TASK DIRECTIONS:
Can you return the records below exactly as they stand, but only from the first line through the one with "trace (cleanup_loop now"?
** Opening MATERIAL TO PROCESS block **
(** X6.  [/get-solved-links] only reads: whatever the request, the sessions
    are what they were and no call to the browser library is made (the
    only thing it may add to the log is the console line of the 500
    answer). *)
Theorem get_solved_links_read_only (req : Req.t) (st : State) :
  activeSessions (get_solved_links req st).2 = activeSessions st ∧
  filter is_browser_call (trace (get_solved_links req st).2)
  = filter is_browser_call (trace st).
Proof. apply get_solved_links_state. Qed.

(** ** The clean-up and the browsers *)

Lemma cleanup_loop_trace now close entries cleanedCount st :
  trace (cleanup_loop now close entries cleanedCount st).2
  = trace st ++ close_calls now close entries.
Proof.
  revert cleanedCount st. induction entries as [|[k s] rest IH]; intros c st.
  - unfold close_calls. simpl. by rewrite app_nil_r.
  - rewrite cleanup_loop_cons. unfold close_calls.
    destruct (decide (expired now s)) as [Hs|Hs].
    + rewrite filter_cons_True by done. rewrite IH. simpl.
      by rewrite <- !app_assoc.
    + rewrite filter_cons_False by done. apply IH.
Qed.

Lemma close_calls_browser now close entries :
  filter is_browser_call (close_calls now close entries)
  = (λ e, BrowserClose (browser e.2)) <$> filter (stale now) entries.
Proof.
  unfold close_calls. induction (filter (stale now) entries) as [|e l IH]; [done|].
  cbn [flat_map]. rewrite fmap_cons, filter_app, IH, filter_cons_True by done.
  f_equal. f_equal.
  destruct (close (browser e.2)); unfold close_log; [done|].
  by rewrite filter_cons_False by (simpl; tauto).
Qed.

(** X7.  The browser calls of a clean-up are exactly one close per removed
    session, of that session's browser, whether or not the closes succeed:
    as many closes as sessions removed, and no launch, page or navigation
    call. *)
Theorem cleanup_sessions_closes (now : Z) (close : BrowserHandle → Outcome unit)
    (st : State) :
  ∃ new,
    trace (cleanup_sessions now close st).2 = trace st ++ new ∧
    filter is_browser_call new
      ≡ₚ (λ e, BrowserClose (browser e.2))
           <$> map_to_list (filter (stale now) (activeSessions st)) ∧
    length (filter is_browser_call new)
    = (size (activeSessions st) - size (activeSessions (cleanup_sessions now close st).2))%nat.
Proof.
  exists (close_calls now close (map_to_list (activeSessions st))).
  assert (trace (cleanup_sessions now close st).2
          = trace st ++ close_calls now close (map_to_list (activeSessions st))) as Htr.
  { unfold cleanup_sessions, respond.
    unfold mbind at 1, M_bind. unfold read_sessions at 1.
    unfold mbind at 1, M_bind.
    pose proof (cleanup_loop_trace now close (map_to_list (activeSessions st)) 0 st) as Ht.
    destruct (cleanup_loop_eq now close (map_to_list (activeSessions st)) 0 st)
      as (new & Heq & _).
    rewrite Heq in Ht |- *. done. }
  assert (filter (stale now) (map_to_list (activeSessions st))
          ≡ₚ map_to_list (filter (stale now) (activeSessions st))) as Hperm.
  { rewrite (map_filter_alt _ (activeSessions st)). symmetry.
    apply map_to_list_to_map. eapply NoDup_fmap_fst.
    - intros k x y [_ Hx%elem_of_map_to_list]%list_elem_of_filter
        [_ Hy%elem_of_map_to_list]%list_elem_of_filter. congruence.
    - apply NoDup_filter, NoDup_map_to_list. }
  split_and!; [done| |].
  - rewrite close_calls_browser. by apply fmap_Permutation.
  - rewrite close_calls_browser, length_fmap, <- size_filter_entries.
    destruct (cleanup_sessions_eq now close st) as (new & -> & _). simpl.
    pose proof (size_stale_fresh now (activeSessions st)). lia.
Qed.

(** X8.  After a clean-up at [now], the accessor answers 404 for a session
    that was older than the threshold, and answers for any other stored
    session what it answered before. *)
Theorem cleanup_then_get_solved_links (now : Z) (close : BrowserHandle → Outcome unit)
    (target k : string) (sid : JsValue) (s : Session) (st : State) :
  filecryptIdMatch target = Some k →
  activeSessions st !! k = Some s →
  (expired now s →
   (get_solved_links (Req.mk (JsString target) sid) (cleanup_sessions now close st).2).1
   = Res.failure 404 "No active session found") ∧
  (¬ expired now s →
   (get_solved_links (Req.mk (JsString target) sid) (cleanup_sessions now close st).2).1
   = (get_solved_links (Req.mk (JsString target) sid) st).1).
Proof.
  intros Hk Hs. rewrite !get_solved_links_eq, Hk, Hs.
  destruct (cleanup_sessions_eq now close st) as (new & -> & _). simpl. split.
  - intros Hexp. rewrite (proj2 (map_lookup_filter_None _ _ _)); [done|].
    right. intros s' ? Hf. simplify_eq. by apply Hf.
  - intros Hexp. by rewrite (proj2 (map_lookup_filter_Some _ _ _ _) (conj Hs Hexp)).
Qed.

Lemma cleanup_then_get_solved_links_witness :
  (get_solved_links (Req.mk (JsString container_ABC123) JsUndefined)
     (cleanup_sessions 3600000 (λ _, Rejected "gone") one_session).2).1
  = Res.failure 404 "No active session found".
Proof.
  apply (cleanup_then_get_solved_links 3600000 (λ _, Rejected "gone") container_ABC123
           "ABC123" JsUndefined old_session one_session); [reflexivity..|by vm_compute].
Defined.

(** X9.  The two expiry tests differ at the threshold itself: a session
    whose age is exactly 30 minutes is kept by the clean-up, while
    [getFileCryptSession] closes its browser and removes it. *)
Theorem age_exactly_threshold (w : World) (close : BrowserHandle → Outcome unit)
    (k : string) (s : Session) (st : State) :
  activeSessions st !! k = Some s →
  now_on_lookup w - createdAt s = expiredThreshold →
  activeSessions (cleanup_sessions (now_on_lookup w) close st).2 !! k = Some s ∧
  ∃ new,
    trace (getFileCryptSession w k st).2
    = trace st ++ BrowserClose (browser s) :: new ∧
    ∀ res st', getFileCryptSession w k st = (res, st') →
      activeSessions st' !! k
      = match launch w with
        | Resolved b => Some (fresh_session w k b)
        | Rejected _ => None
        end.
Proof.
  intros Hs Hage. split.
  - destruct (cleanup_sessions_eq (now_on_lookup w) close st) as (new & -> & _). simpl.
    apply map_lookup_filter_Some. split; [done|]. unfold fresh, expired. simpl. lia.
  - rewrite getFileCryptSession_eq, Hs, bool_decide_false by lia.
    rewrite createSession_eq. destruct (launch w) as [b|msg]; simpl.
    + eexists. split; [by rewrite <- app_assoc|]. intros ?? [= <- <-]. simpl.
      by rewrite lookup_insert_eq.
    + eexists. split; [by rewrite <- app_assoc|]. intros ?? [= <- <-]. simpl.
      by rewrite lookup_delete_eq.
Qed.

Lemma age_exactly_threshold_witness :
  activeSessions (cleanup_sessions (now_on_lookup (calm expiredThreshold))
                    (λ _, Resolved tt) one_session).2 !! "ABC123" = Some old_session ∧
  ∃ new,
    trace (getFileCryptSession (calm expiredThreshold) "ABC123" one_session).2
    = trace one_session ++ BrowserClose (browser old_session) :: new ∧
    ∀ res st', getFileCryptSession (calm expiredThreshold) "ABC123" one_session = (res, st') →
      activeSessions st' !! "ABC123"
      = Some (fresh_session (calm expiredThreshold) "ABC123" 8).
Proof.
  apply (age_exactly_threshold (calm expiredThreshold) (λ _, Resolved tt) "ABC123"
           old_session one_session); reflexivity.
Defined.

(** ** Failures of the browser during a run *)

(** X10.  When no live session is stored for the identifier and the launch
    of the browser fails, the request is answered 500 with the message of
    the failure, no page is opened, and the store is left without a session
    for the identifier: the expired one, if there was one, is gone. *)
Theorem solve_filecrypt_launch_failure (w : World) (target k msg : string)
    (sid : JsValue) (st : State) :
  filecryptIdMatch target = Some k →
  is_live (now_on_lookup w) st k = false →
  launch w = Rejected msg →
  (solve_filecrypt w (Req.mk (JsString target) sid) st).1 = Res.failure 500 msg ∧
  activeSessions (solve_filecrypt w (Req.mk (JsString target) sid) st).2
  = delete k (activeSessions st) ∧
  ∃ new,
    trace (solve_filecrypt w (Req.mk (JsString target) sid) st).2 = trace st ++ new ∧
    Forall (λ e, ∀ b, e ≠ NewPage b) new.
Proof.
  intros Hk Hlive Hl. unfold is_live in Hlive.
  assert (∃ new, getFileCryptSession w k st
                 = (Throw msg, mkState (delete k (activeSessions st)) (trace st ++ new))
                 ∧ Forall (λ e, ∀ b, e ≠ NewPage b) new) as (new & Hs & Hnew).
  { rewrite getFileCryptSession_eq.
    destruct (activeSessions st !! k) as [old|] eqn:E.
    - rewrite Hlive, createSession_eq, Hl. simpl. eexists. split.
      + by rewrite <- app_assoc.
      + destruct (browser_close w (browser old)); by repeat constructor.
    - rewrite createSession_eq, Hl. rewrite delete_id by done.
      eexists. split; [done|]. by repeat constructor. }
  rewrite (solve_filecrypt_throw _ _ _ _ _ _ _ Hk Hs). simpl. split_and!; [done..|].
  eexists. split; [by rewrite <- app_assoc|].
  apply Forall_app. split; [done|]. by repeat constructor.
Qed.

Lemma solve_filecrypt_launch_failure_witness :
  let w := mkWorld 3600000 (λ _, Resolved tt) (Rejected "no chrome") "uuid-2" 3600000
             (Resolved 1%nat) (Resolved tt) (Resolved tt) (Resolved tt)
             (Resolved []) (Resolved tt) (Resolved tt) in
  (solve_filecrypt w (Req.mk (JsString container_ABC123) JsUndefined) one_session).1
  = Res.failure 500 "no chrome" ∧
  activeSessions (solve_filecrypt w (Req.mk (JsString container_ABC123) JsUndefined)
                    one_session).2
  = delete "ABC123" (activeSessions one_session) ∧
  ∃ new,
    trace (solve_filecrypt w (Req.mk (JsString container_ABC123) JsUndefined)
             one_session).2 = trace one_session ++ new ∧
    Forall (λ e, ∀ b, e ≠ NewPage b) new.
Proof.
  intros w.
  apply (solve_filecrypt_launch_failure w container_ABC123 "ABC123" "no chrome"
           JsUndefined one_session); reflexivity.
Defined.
** Closing MATERIAL TO PROCESS block **
RESULT OF THE EXERCISE:
(** X6.  [/get-solved-links] only reads: whatever the request, the sessions
    are what they were and no call to the browser library is made (the
    only thing it may add to the log is the console line of the 500
    answer). *)
Theorem get_solved_links_read_only (req : Req.t) (st : State) :
  activeSessions (get_solved_links req st).2 = activeSessions st ∧
  filter is_browser_call (trace (get_solved_links req st).2)
  = filter is_browser_call (trace st).
Proof. apply get_solved_links_state. Qed.

(** ** The clean-up and the browsers *)

Lemma cleanup_loop_trace now close entries cleanedCount st :
  trace (cleanup_loop now close entries cleanedCount st).2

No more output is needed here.